Anaheim Coves at Burris Basin image: Pamela Galera
Anaheim Coves at Burris Basin
image: Pamela Galera

Almost all older, heavily urbanized cities are facing a shortage of parkland and open space. As density and property values increase, cities are less likely to purchase large parcels of land for recreation. As a result, urban populations have fewer opportunities to exercise and socialize outside, which exacerbates chronic health issues such as asthma and obesity. The solution may lie in the creative strategy of utilizing lands owned by utility companies within the urban core.

Anaheim, California, like most cities, is growing in density. Anaheim’s 820-acre Platinum Triangle is emerging as a high-density, mixed-use area that is replacing older industrial developments. The area is nestled between the SR-57 and I-5 freeways and surrounds Angel Stadium and the Honda Center, two of Orange County’s most prominent sports and entertainment venues. However, this high-density development has few opportunities for large scale recreation or nature parks.

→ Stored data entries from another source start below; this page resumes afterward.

(** The ring holds [n] frames from slot [z + 1] on, for each of which there is memory and which fit the slots. *)
Record ring_ready (l : axienet_local) (d : dev) (z n : Z) : Prop := {
  ready_at : ptp_rx_sw_pointer l = u8 z;
  ready_count : 0 <= n < 16;
  ready_last : (ptp_rx_hw_pointer l) mod 16 = (z + n) mod 16;
  ready_byte : 0 <= ptp_rx_hw_pointer l < 256;
  ready_memory k : (Z.of_nat k < n) -> exists buf, netdev_alloc_skb PTP_RX_FRAME_SIZE (allocs l + k) = Some buf;
  ready_fits i : z < i <= z + n -> (frame_len (slot_frame d i) <= PTP_RX_FRAME_SIZE)%nat }.

Lemma rx_slot_u8 z : rx_slot (u8 z + 1) = rx_slot (z + 1).
Proof. unfold rx_slot, u8. do 2 f_equal. change (2 ^ 8) with 256. dlia. Qed.

Lemma ring_bytes_bound d z n : 0 <= n -> (forall i, z < i <= z + n -> (frame_len (slot_frame d i) <= PTP_RX_FRAME_SIZE)%nat) ->
  0 <= ring_bytes d (seqZ (z + 1) n) <= 252 * n.
Proof.
  intros Hn. revert z. pattern n. apply natlike_ind; [done| |done]. clear n Hn. intros n Hn IH z Hf.
  rewrite seqZ_cons by lia. cbn [ring_bytes fold_right]. rewrite Z.pred_succ. fold (ring_bytes d (seqZ (Z.succ (z + 1)) n)).
  replace (Z.succ (z + 1)) with ((z + 1) + 1) by lia.
  pose proof (Hf (z + 1) ltac:(lia)). specialize (IH (z + 1) ltac:(intros; apply Hf; lia)).
  unfold PTP_RX_FRAME_SIZE in *. lia.
Qed.

Lemma step_state v w n l : 0 < n ->
  let l1 := set_rx_sw w (set_allocs (S (allocs l)) l) in
  set_rx_sw v (set_allocs (allocs l1 + Z.to_nat (n - 1))%nat l1) = set_rx_sw v (set_allocs (allocs l + Z.to_nat n)%nat l).
Proof. intros Hn l1. destruct l. unfold l1, set_rx_sw, set_allocs. cbn [allocs]. f_equal. lia. Qed.

Lemma recv_loop_run `{!KernelLaws} `{!PtpLaws} fuel : forall n z b p l t d, ring_ready l d z n -> n <= Z.of_nat fuel ->
  0 <= b -> 0 <= p -> b + 252 * n < 4294967296 -> p + n < 4294967296 ->
  ptp_recv_loop fuel b p (mkState l t d)
  = Some ((b + ring_bytes d (seqZ (z + 1) n), p + n),
          mkState (set_rx_sw (u8 (z + n)) (set_allocs (allocs l + Z.to_nat n)%nat l))
                  (t ++ map (fun i => Netif_rx (delivered d i)) (seqZ (z + 1) n)) d).
Proof.
  assert (Hdone : forall l z, ptp_rx_sw_pointer l = u8 z -> set_rx_sw (u8 (z + 0)) (set_allocs (allocs l + Z.to_nat 0)%nat l) = l).
  { intros l z Hsw. rewrite Z.add_0_r, Nat.add_0_r, <- Hsw. by destruct l. }
  induction fuel as [|fuel IH]; intros n z b p l t d [Hsw Hn Hhw Hby Hm Hf] Hfuel Hb Hp Hbn Hpn.
  { assert (n = 0) as -> by lia. cbn [ptp_recv_loop]. run_ptp. rewrite Hdone by done. cbn. by rewrite !Z.add_0_r, app_nil_r. }
  cbn [ptp_recv_loop]. run_ptp. rewrite <- (u8_small _ Hby), Hsw, !low4, Hhw.
  destruct (Z.eqb_spec ((z + n) mod 16) (z mod 16)) as [E|E].
  { assert (n = 0) as -> by dlia. run_ptp. rewrite Hdone by done. cbn. by rewrite !Z.add_0_r, app_nil_r. }
  assert (0 < n) by (destruct (Z.eq_dec n 0) as [->|]; [by rewrite Z.add_0_r in E|lia]).
  run_ptp. destruct (Hm 0%nat ltac:(lia)) as [buf Ha]. rewrite Nat.add_0_r in Ha.
  rewrite (recv_frame_run _ _ _ _ _ buf Ha), Hsw.
  assert (Es : slot_frame d (u8 z + 1) = slot_frame d (z + 1)) by (unfold slot_frame; by rewrite rx_slot_u8).
  assert (Er : forall data, received d (u8 z + 1) data = received d (z + 1) data) by (intros; unfold received; by rewrite Es, rx_slot_u8).
  rewrite Es, Er. pose proof (Hf (z + 1) ltac:(lia)) as Hlen. pose proof (slot_frame_length d (z + 1)) as Hsl.
  rewrite take_app_le by lia. destruct (Nat.leb_spec (frame_len (slot_frame d (z + 1)))
    (length (slot_frame d (z + 1) ++ drop PTP_RX_FRAME_SIZE buf))); [|rewrite length_app in *; lia].
  fold (delivered d (z + 1)). rewrite length_take, Hsl, Nat.min_l by done.
  set (len := frame_len (slot_frame d (z + 1))) in *. unfold PTP_RX_FRAME_SIZE in Hlen. rewrite !u32_small by lia.
  rewrite (IH (n - 1) (z + 1)).
  - rewrite (seqZ_cons (z + 1) n) by lia. cbn [ring_bytes fold_right map]. fold len.
    replace (Z.succ (z + 1)) with (z + 1 + 1) by lia. replace (Z.pred n) with (n - 1) by lia.
    fold (ring_bytes d (seqZ (z + 1 + 1) (n - 1))). rewrite <- app_assoc. cbn [app].
    replace (z + 1 + (n - 1)) with (z + n) by lia.
    rewrite Z.add_assoc. replace (p + 1 + (n - 1)) with (p + n) by lia.
    by rewrite step_state.
  - split; cbn [set_rx_sw set_allocs ptp_rx_sw_pointer ptp_rx_hw_pointer allocs].
    + unfold u8. change (2 ^ 8) with 256. dlia.
    + lia.
    + rewrite Hhw. f_equal. lia.
    + exact Hby.
    + intros k Hk. replace (S (allocs l) + k)%nat with (allocs l + S k)%nat by lia. apply Hm. lia.
    + intros i Hi. apply Hf. lia.
  - lia.
  - lia.
  - lia.
  - lia.
  - lia.
Qed.
(** Writing the offset: seconds lose what does not fit 32 bits. *)
Lemma offset_write_run `{!ClockLaws} ts d : normal ts ->
  exists d', xlnx_rtc_offset_write ts d = (tt, d') /\ rtc d' = rtc d /\ offset_ns d' = ts_ns ts mod span
    /\ reg d' XTIMER1588_RTC_OFFSET_SEC_L = u32 (tv_sec ts) /\ reg d' XTIMER1588_RTC_OFFSET_NS = tv_nsec ts.
Proof.
  intros Hn. unfold xlnx_rtc_offset_write, out_be32. rewrite bind_io, run_iow, bind_io, !run_iow. eexists. split; [reflexivity|].
  split; [by rewrite !rtc_kept|]. unfold offset_ns. rewrite !reg_wr by (by apply offset_plain).
  cbn -[Z.mul Z.pow u32 NSEC_PER_SEC]. split; [|split; [done|]].
  - unfold normal, ts_ns, span, u32, NSEC_PER_SEC in *. rewrite (Z.mod_small (tv_nsec ts)) by lia. dlia.
  - unfold normal, NSEC_PER_SEC in Hn. apply u32_small. lia.
Qed.

(** The offset's registers hold a normal time; every write of the module leaves them so. *)
Record offset_ok (d : dev) : Prop := {
  ok_sec_h : reg d XTIMER1588_RTC_OFFSET_SEC_H = 0;
  ok_sec : 0 <= reg d XTIMER1588_RTC_OFFSET_SEC_L < 4294967296;
  ok_ns : 0 <= reg d XTIMER1588_RTC_OFFSET_NS < NSEC_PER_SEC }.

Lemma offset_write_ok `{!ClockLaws} ts d : normal ts -> offset_ok (snd (xlnx_rtc_offset_write ts d)).
Proof.
  intros Hn. unfold xlnx_rtc_offset_write, out_be32. rewrite bind_io, run_iow, bind_io, !run_iow. cbn [snd].
  split; rewrite !reg_wr by (by apply offset_plain); cbn -[u32 NSEC_PER_SEC]; [done|apply u32_range|].
  unfold normal, NSEC_PER_SEC in *. rewrite u32_small by lia. lia.
Qed.

Lemma normal_s40 ts : normal ts -> - 2 ^ 40 <= tv_sec ts < 2 ^ 40 -> in_s40 ts.
Proof. intros Hn Hs. split; [done|]. unfold normal, NSEC_PER_SEC in Hn. lia. Qed.

(** Adjusting the time adds to the offset, modulo the 32 bits of seconds the module writes: where the sum is
    negative the clock jumps ahead by 2^32 seconds less that. *)
Theorem adjtime_moves_offset `{!TimespecLaws} `{!ClockLaws} d delta : offset_ok d -> - 2 ^ 63 <= delta < 2 ^ 63 ->
  exists d', xlnx_ptp_adjtime delta d = (0, d') /\ offset_ok d' /\ rtc d' = rtc d
    /\ offset_ns d' = (offset_ns d + delta) mod span.
Proof.
  intros [Hh Hs Hn] Hd. destruct (ts_of_ns delta Hd) as [Et Nt].
  set (now := mkTs (reg d XTIMER1588_RTC_OFFSET_SEC_L) (reg d XTIMER1588_RTC_OFFSET_NS)).
  assert (En : ts_ns now = offset_ns d) by (unfold ts_ns, offset_ns, now; rewrite Hh; cbn -[Z.mul]; f_equal).
  destruct (ts_add now (ns_to_timespec64 delta)) as [Ea Na].
  { apply normal_s40; [done|]. cbn. lia. }
  { apply normal_s40; [done|]. unfold normal, ts_ns, NSEC_PER_SEC in *. lia. }
  unfold xlnx_ptp_adjtime, xlnx_rtc_offset_read, in_be32.
  rewrite !bind_io, run_ior by (by apply offset_plain). rewrite bind_io, run_ior by (by apply offset_plain).
  rewrite ret_io, !u32_small by (unfold NSEC_PER_SEC in *; lia). fold now. rewrite bind_io.
  destruct (offset_write_run (timespec64_add now (ns_to_timespec64 delta)) d Na) as (d' & E & Er & Eo & _).
  pose proof (offset_write_ok _ d Na) as Hok. rewrite E in Hok |- *. cbn [snd] in Hok. exists d'. rewrite ret_io.
  split; [done|]. split; [done|]. split; [done|]. by rewrite Eo, Ea, En, Et.
Qed.

(** C30: Setting the time and getting it: exact where it is not before the free running counter; before that the
    clock shows the counter plus what the difference has beyond whole seconds, up to a second later. *)
Theorem settime_gettime `{!TimespecLaws} `{!ClockLaws} d ts :
  normal ts -> 0 <= tv_sec ts < 2 ^ 32 -> 0 <= rtc d -> rtc d + NSEC_PER_SEC <= span ->
  exists d', xlnx_ptp_settime ts d = (0, d') /\ offset_ok d'
    /\ xlnx_ptp_gettime d'
       = ((if rtc d <=? ts_ns ts then ts
           else let t := rtc d + (ts_ns ts - rtc d) mod NSEC_PER_SEC in mkTs (t / NSEC_PER_SEC) (t mod NSEC_PER_SEC), 0), d').
Proof.
  intros Hn Hs Hr0 Hr.
  destruct (offset_write_run (mkTs 0 0) d) as (d1 & E1 & Er1 & Eo1 & _); [done|].
  assert (Es1 : shown d1 = rtc d) by (unfold shown; rewrite Er1, Eo1; apply Z.add_0_r).
  destruct (shown_normal d1) as [Ntod Etod]. set (tod := mkTs (shown d1 / NSEC_PER_SEC) (shown d1 mod NSEC_PER_SEC)) in *.
  destruct (ts_sub ts tod) as [Ed Nd].
  { apply normal_s40; [done|lia]. }
  { apply normal_s40; [done|]. unfold tod. cbn [tv_sec]. rewrite Es1. unfold span, NSEC_PER_SEC in *. dlia. }
  rewrite Etod, Es1 in Ed. set (delta := timespec64_sub ts tod) in *.
  set (w := if tv_sec delta <=? 0 then mkTs 0 (if tv_nsec delta <? 0 then 0 else tv_nsec delta) else delta).
  assert (Nw : normal w).
  { unfold w. unfold normal in Nd. destruct (tv_sec delta <=? 0); [|done]. destruct (Z.ltb_spec (tv_nsec delta) 0); [lia|done]. }
  assert (Ew : ts_ns w = if rtc d <=? ts_ns ts then ts_ns ts - rtc d else (ts_ns ts - rtc d) mod NSEC_PER_SEC).
  { unfold w, normal, ts_ns in *. unfold NSEC_PER_SEC in *.
    destruct (Z.leb_spec (tv_sec delta) 0), (Z.ltb_spec (tv_nsec delta) 0), (Z.leb_spec (rtc d) (tv_sec ts * 1000000000 + tv_nsec ts));
      cbn [tv_sec tv_nsec]; try lia. rewrite <- Ed, (Z.add_comm (tv_sec delta * _)), Z.mod_add, Z.mod_small; lia. }
  destruct (offset_write_run w d1 Nw) as (d2 & E2 & Er2 & Eo2 & _). pose proof (offset_write_ok w d1 Nw) as Hok.
  rewrite E2 in Hok. cbn [snd] in Hok. exists d2. split; [|split; [done|]].
  { unfold xlnx_ptp_settime. rewrite bind_io, E1, bind_io, tod_run by (rewrite Es1; unfold NSEC_PER_SEC in *; lia).
    fold tod. fold delta. fold w. by rewrite bind_io, E2. }
  assert (Es2 : shown d2 = rtc d + ts_ns w).
  { unfold shown. rewrite Er2, Er1, Eo2, Z.mod_small; [done|]. rewrite Ew. unfold span, normal, ts_ns, NSEC_PER_SEC in *.
    destruct (Z.leb_spec (rtc d) (tv_sec ts * 1000000000 + tv_nsec ts)); [lia|]. dlia. }
  assert (0 <= shown d2 < span).
  { rewrite Es2, Ew. unfold span, normal, ts_ns, NSEC_PER_SEC in *.
    destruct (Z.leb_spec (rtc d) (tv_sec ts * 1000000000 + tv_nsec ts)); [lia|]. dlia. }
  unfold xlnx_ptp_gettime. rewrite bind_io, tod_run, ret_io by done. do 2 f_equal. rewrite Es2, Ew.
  destruct (Z.leb_spec (rtc d) (ts_ns ts)); [|done]. replace (rtc d + (ts_ns ts - rtc d)) with (ts_ns ts) by lia.
  unfold ts_ns, normal, NSEC_PER_SEC in *. destruct ts as [sec nsec]. cbn [tv_sec tv_nsec] in *. f_equal; dlia.
Qed.
End Laws.

(** ** The rate *)

(** For every adjustment the clock allows, the increment is the nominal one scaled, to within one unit; it fits
    its 26 bits and is never zero: the clock does not stop. *)
Theorem adjfreq_increment ppb : - max_adj <= ppb <= max_adj ->
  Z.abs (increment ppb * 1000000000 - 0x800000 * (1000000000 + ppb)) < 1000000000 /\ 0 < increment ppb < 2 ^ 24.
Proof.
  unfold max_adj, increment, u64. intros Hp.
  destruct (Z.ltb_spec ppb 0); rewrite (Z.mod_small (_ * _)) by lia; rewrite (u32_small (_ / _)) by dlia;
    rewrite u32_small by dlia; dlia.
Qed.

(** ** Pulses *)
Section Pulses.
Context `{Device}.

(** [n] interrupts in a row. *)
Fixpoint interrupts (n : nat) : clk unit :=
  match n with O => mret tt | S n => xlnx_ptp_timer_isr;; interrupts n end.

Definition pulses (t : xlnx_ptp_timer) (n : Z) : list timer_event :=
  match ptp_clock t with
  | Some index => if truthy (pps_enable t) then replicate (Z.to_nat n) (Pps_event index) else []
  | None => []
  end.

Lemma pulses_app t a b : 0 <= a -> 0 <= b -> pulses t a ++ pulses t b = pulses t (a + b).
Proof.
  intros Ha Hb. unfold pulses. destruct (ptp_clock t); [|done]. destruct (truthy _); [|done].
  rewrite Z2Nat.inj_add by lia. symmetry. apply replicate_add.
Qed.

Lemma isr_run s : 0 <= countpulse (timer s) < PULSESIN1PPS ->
  let c := countpulse (timer s) + 1 in let t := timer s in
  exists d, xlnx_ptp_timer_isr s
  = (1, mkClock (mkTimer (ptp_clock t) (irq t) (pps_enable t) (c mod PULSESIN1PPS)) (axienet_phc_index s)
                (asked s ++ pulses t (c / PULSESIN1PPS)) d).
Proof.
  intros Hc c t. destruct s as [[clk n pps cnt] phc tr d0]. subst c t. cbn [timer countpulse ptp_clock pps_enable irq asked axienet_phc_index] in *.
  unfold xlnx_ptp_timer_isr, mbind, clk_bind, the_timer, set_timer, mret, clk_ret. cbn -[s32 Z.add Z.leb]. unfold PULSESIN1PPS in *. rewrite s32_small by lia. unfold pulses. cbn [ptp_clock pps_enable].
  destruct (Z.leb_spec 128 (cnt + 1)).
  - assert (cnt = 127) as -> by lia. eexists. destruct clk; [destruct (truthy pps)|]; cbn; rewrite ?app_nil_r; reflexivity.
  - rewrite Z.div_small, Z.mod_small by lia. eexists. destruct clk; [destruct (truthy pps)|]; cbn; rewrite ?app_nil_r; reflexivity.
Qed.

(** The count stays below 128, and every 128th interrupt is a pulse if they are enabled. *)
Lemma isr_pulses n : forall s, 0 <= countpulse (timer s) < PULSESIN1PPS ->
  let s' := snd (interrupts n s) in
  asked s' = asked s ++ pulses (timer s) ((countpulse (timer s) + Z.of_nat n) / PULSESIN1PPS)
  /\ countpulse (timer s') = (countpulse (timer s) + Z.of_nat n) mod PULSESIN1PPS
  /\ (ptp_clock (timer s'), pps_enable (timer s')) = (ptp_clock (timer s), pps_enable (timer s)).
Proof.
  induction n as [|n IH]; intros s Hc.
  { cbn -[Z.div Z.modulo]. rewrite Z.add_0_r, Z.div_small, Z.mod_small by done.
    split; [|done]. unfold pulses. destruct (ptp_clock _); [destruct (truthy _)|]; by rewrite ?app_nil_r. }
  destruct (isr_run s Hc) as [d E]. cbn [interrupts]. unfold mbind, clk_bind. rewrite E.
  set (s1 := mkClock _ _ _ d). specialize (IH s1). cbn [timer countpulse ptp_clock pps_enable asked s1] in IH.
  destruct IH as (Ia & Ic & It); [apply Z.mod_pos_bound; done|]. cbn zeta. rewrite Ia, Ic, It. unfold PULSESIN1PPS in *.
  split; [|split; [|done]].
  - rewrite <- app_assoc. f_equal. unfold pulses at 2. cbn [ptp_clock pps_enable]. fold (pulses (timer s)).
    change (match ptp_clock (timer s) with Some _ => _ | None => _ end) with (pulses (timer s) (((countpulse (timer s) + 1) mod 128 + Z.of_nat n) / 128)).
    rewrite pulses_app by dlia. f_equal. dlia.
  - dlia.
Qed.
End Pulses.

(** ** Setting up and removing *)
Section Life.
Context `{Device} `{Timespec}.

(** A request to stop the pulses starts them like any other. *)
Theorem pps_request_ignores_on on s : 0 <= countpulse (timer s) < PULSESIN1PPS -> forall index, ptp_clock (timer s) = Some index ->
  asked (snd ((xlnx_ptp_enable PTP_CLK_REQ_PPS on;; interrupts 128) s)) = asked s ++ [Pps_event index].
Proof.
  intros Hc index Hi. set (s1 := mkClock (mkTimer (ptp_clock (timer s)) (irq (timer s)) 1 (countpulse (timer s))) (axienet_phc_index s) (asked s) (hw s)).
  change ((xlnx_ptp_enable PTP_CLK_REQ_PPS on;; interrupts 128) s) with (interrupts 128 s1).
  destruct (isr_pulses 128 s1 Hc) as (E & _). rewrite E. unfold s1. cbn [asked timer countpulse]. f_equal.
  unfold pulses. cbn [ptp_clock pps_enable]. rewrite Hi. unfold PULSESIN1PPS in *.
  replace ((countpulse (timer s) + Z.of_nat 128) / 128) with 1 by dlia. reflexivity.
Qed.

Definition fresh (s : clock_state) : Prop := asked s = [] /\ axienet_phc_index s = -1.
Lemma mdio_write_read_witness : exists d', axienet_mdio_write 5 7 0 0x1140 demo_regs = (0, d') /\ fst (axienet_mdio_read 5 7 0 d') = 0x1140.
Proof.
  pose proof (mdio_write_read 5 7 0 0x1140 demo_regs ltac:(by apply Nat.leb_le) ltac:(lia) ltac:(lia) ltac:(lia)) as H.
  destruct (axienet_mdio_write 5 7 0 0x1140 demo_regs) as [ret d'] eqn:E. destruct H as [H _]. destruct (H ltac:(by apply Nat.leb_le)) as (-> & H2 & _).
  exists d'. split; [reflexivity|exact H2].
Defined.

Lemma mdio_clk_div_smallest_witness : mdio_clk_div (Some 100000000) = 19 /\ 100000000 <= 2 * (1 + mdio_clk_div (Some 100000000)) * MAX_MDIO_FREQ.
Proof. split; [reflexivity|]. apply (mdio_clk_div_smallest 100000000). lia. Defined.

(** ** What goes wrong *)

(** When addresses are taken off the list, so that fewer but not none are left, the table keeps the old ones behind. *)
Example multicast_keeps_old_entries :
  let d := snd (axienet_set_multicast_list XAXIENET_1G false 0 [mac1; mac2] demo_regs) in
  let d := snd (axienet_set_multicast_list XAXIENET_1G false 0 [mac1] d) in
  cam_address (cam d 1) = mac2.
Proof. vm_compute. reflexivity. Qed.

(** Five addresses set the flag the next call looks at: the device takes all frames from then on, whatever is left of the
    list. *)
Example multicast_stays_promiscuous :
  let '(flags, d) := axienet_set_multicast_list XAXIENET_1G false 0 [mac1; mac2; mac1; mac2; mac1] demo_regs in
  let '(flags, d) := axienet_set_multicast_list XAXIENET_1G false flags [] d in
  promiscuous d = true.
Proof. vm_compute. reflexivity. Qed.

(** At 400 MHz the divisor runs into the bit that enables the bus: the field holds 15, which makes 12.5 MHz. *)
Example mdio_clock_too_fast : mdio_clk_div (Some 400000000) = 79 /\ slice (mdio_clk_div (Some 400000000) ||| XAE_MDIO_MC_MDIOEN_MASK) 0 6 = 15.
Proof. split; reflexivity. Qed.

(** Filters for time stamps over UDP and back: the registers 0x724, 0x734 and 0x738 and the frame filter are not put back. *)
Example ptp_filters_not_restored :
  let c f := Some (mkTsConf 0 (Some HWTSTAMP_TX_ON) f) in
  let s0 := mkTsState (mkTsConf 0 (Some HWTSTAMP_TX_OFF) HWTSTAMP_FILTER_NONE) HWTSTAMP_FILTER_PTP_V2_L2_EVENT false None in
  let '(_, s, d) := axienet_set_ts_config true XAXIENET_1G (c HWTSTAMP_FILTER_PTP_V2_L4_EVENT) true s0 demo_regs in
  let '(_, s, d) := axienet_set_ts_config true XAXIENET_1G (c HWTSTAMP_FILTER_PTP_V2_L2_EVENT) true s d in
  current_rx_filter s = HWTSTAMP_FILTER_PTP_V2_L2_EVENT
  /\ map (fun o => negb (reg d o =? reg demo_regs o)) [XAE_FMC_OFFSET; 0x724; 0x734; 0x738] = [true; true; true; true].
Proof. vm_compute. split; reflexivity. Qed.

In the early 2000s, it was apparent that the City of Anaheim needed to find open space near the high-density Platinum Triangle that would provide a connection to nature and give residents and visitors a place for exercise. The City of Anaheim forged a creative partnership with the Orange County Water District (OCWD), the largest landowner in Anaheim and owner of Burris Basin, a 116-acre ground water replenishment facility on the west bank of the Santa Ana River only half a mile north of the Platinum Triangle.